TASK
Which lines of the data hold the word "last"? Copy all of them.

INPUT FOR THIS TASK
══════════════════════════════
(* ===== verification/Recovery.v ===== *)
(** * Recovery: what a crash leaves, and what [db_open] makes of it

    A crash may leave each page of the file in any state it had since it was last
    made durable.  Whatever is left, [db_open] finds the generation that was live
    before the transaction, with every page of it as it was, or the generation
    the commit was publishing, with every page of it as it was written. *)

From S2P Require Import Prelude Crc32c AllocMap Storage Superblock Transaction.

(** ** Opening a file *)

(** What a walk of the graph promises: with nothing published yet it looks at the
    map the candidate names and at the pages that map calls payload only, since
    every walker asks [db_bitmap_candidate_payload] before it follows a page id;
    and there is nothing to walk below an empty root. *)
Class WalkLocal (W : Walk) : Prop := {
  walk_local : forall d m m' sb, has_span d = true -> db_sb_page d = 0 ->
    0 <= db_bitmap_leaves (rd 8 sb SB_TOTAL_PAGES) ->
    rd 8 sb SB_ALLOC_PAGES <=
      db_bitmap_leaves (rd 8 sb SB_TOTAL_PAGES) * CybouDB_MAP_LEAF_PAGES ->
    (forall i, 0 <= i < db_bitmap_leaves (rd 8 sb SB_TOTAL_PAGES) ->
       m (rd 8 sb SB_BITMAP_ROOT + i) = m' (rd 8 sb SB_BITMAP_ROOT + i)) ->
    (forall p, db_bitmap_candidate_payload d m sb p = true -> m p = m' p) ->
    db_catalog_validate d m sb = db_catalog_validate d m' sb;
  walk_empty : forall d m sb, rd 8 sb SB_ROOT_PAGE = 0 -> db_catalog_validate d m sb = true
}.

Lemma forallb_ext_in {A} (f f' : A -> bool) l :
  (forall x, In x l -> f x = f' x) -> forallb f l = forallb f' l.
Proof.
  induction l as [|x l IH]; intros H; simpl; [done|]. rewrite H by (by left).
  f_equal. apply IH. intros y Hy. apply H. by right.
Qed.

Lemma in_seqZ i n : In i (seqZ 0 n) <-> 0 <= i < n.
Proof. rewrite <- list_elem_of_In, elem_of_seqZ. lia. Qed.

Section opening.
Context {W : Walk} {L : WalkLocal W}.
(* ===== verification/Creation.v ===== *)
(** * Creation: the file [db_create] lays out

    The header, the superblocks and the two copies of the allocation map of a new
    file in the span layout are what [db_open] accepts, so that every session
    starts from a good file. *)

From stdpp Require Import relations.
From S2P Require Import Prelude Crc32c AllocMap Storage Superblock Transaction Recovery CatalogGraph Durability.

(** ** Reading what was stored *)

(** A load of a page through the stores it was made with. *)
Ltac page_fits := solve [assumption | by compute | simpl; lia | left; by compute | right; by compute].
Ltac ok_page :=
  repeat match goal with
  | |- page_ok (wr _ _ _ _) => apply page_ok_wr; [|page_fits|page_fits]
  | |- page_ok zero_page => exact page_ok_zero
  end.
Ltac rd_page :=
  repeat match goal with
  | |- context [rd ?w (wr ?w' ?pg ?o' ?v) ?o] =>
      first
        [ constr_eq o o'; rewrite (rd_wr_page_eq w pg o v); [|ok_page|page_fits|page_fits|page_fits]
        | rewrite (rd_wr_page_ne w' w pg o' o v); [|ok_page|page_fits|page_fits|page_fits|page_fits] ]
  end.

Lemma rd_zero w off : rd w zero_page off = 0.
Proof.
  unfold rd, zero_page. rewrite drop_replicate, take_replicate. apply le_val_zeros.
Qed.

Lemma map_get_zero i : 0 <= i < CybouDB_MAP_LEAF_PAGES -> map_get zero_page i = MAP_FREE.
Proof.
  intros Hi. destruct (entry_place i Hi) as (_ & Hb & _). unfold map_get, zero_page.
  rewrite lookup_total_replicate_2; [by rewrite Z.shiftr_0_l|].
  unfold CybouDB_PAGE_SIZE, MAP_CRC, MAP_DATA in *. lia.
Qed.
(** The loop of [add_vectors] over [items], with the local list
    [normalized_items] it appends to. *)
Fixpoint normalize_items (items : list StoredItem) (normalized_items : list StoredItem)
  : result (list StoredItem) :=
  match items with
  | [] => Ok normalized_items
  | (chunk_id, vector, metadata) :: items' =>
      match vector with
      | [] => Raise (ValueError msg_vector)
      | _ =>
          let normalized := _normalize vector in
          normalize_items items' (normalized_items ++ [(chunk_id, normalized, metadata)])
      end
  end.

(** [add_vectors(repo_id, items)]: the outcome of the call and the store
    after it. [setdefault] followed by [extend] leaves the partition, created
    if missing, with the new items at its end. *)
Definition add_vectors (data : Store) (repo_id : str) (items : list StoredItem)
  : result unit * Store :=
  match repo_id with
  | [] => (Raise (ValueError msg_repo_id), data)
  | _ =>
      match items with
      | [] => (Ok tt, data)
      | _ =>
          match normalize_items items [] with
          | Raise e => (Raise e, data)
          | Ok normalized_items =>
              let repo_items := default [] (data !! repo_id) in
              (Ok tt, <[repo_id := repo_items ++ normalized_items]> data)
          end
      end
  end.

(** The loop of [search] over the partition, with the list [results]. *)
Fixpoint score_items (query : Vector) (repo_items : list StoredItem) (results : list SearchResult)
  : result (list SearchResult) :=
  match repo_items with
  | [] => Ok results
  | (chunk_id, vector, metadata) :: repo_items' =>
      match _cosine_similarity query vector with
      | Raise e => Raise e
      | Ok score =>
          score_items query repo_items'
            (results ++ [ {| id := chunk_id; score := score; metadata := metadata |} ])
      end
  end.

(** [list.sort] is a stable sort that compares with [<] only. It is modelled
    by the stable insertion sort: an element goes behind every element that
    is not greater than it. Whenever [<] orders the keys as a strict weak
    order, which for [float] keys means that none is a NaN, every stable sort
    returns this same list. *)
Fixpoint insert_by {X} (key : X -> F) (x : X) (sorted : list X) : list X :=
  match sorted with
  | [] => [x]
  | y :: sorted' =>
      if lt (key x) (key y) then x :: y :: sorted'
      else y :: insert_by key x sorted'
  end.

Definition sort_by {X} (key : X -> F) (l : list X) : list X :=
  fold_left (fun sorted x => insert_by key x sorted) l [].
(** * A shallow embedding of [submit_to_google_play.py]

    The script drives the Google Play "edit" protocol: load the service
    account credentials, build the API client, open an edit, upload the
    bundle with a resumable upload, update a track with one release and
    commit the edit.  Everything that talks to the outside world is an
    oracle (a [reply]) fixed in an environment record; the program is a
    state-and-exception monad whose state records every remote or
    client-setup call with whether it raised, and the progress values the
    upload loop prints.

    Python floats ([rollout_percentage], [status.progress()]) are modelled
    by their values, rationals [Q].  Comparisons of floats are exact in
    Python too; the division [rollout_percentage / 100.0] is rounded to
    binary64 as Python does ([float_div]).  The product
    [status.progress() * 100] of the progress display is taken exactly. *)

From Stdlib Require Import List Ascii String ZArith QArith Qpower Qround Lia Lqa.
Import ListNotations.
Open Scope string_scope.
Open Scope list_scope.

(** ** Data returned by the service *)

(** A call to an external operation either returns or raises. *)
Inductive reply (A : Type) : Type :=
| Reply (a : A)
| Fail (msg : string).
Arguments Reply {A} a.
Arguments Fail {A} msg.

(** The dict returned by [edits().insert(...).execute()]; the key ['id']
    may be absent (then [edit['id']] raises [KeyError]). *)
Record EditResp := { resp_id : option string }.

(** The dict returned by the last chunk of [bundles().upload]. *)
Record BundleResp := { versionCode : option Z }.

(** [status, response = bundle_request.next_chunk()]: [status] is a
    [MediaUploadProgress] (modelled by its [progress()] value) or [None],
    [response] the final dict or [None]. *)
Definition chunk_ack := (option Q * option BundleResp)%type.

(** ** The release dict [release_config] *)

Record ReleaseNote := { language : string; text : string }.

(** Keys ['status'] and ['userFraction'] are set conditionally, hence
    [option]. *)
Record ReleaseConfig := {
  versionCodes : list Z;
  releaseNotes : list ReleaseNote;
  status : option string;
  userFraction : option Q }.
══════════════════════════════
FINISHED TASK
    A crash may leave each page of the file in any state it had since it was last
(** The dict returned by the last chunk of [bundles().upload]. *)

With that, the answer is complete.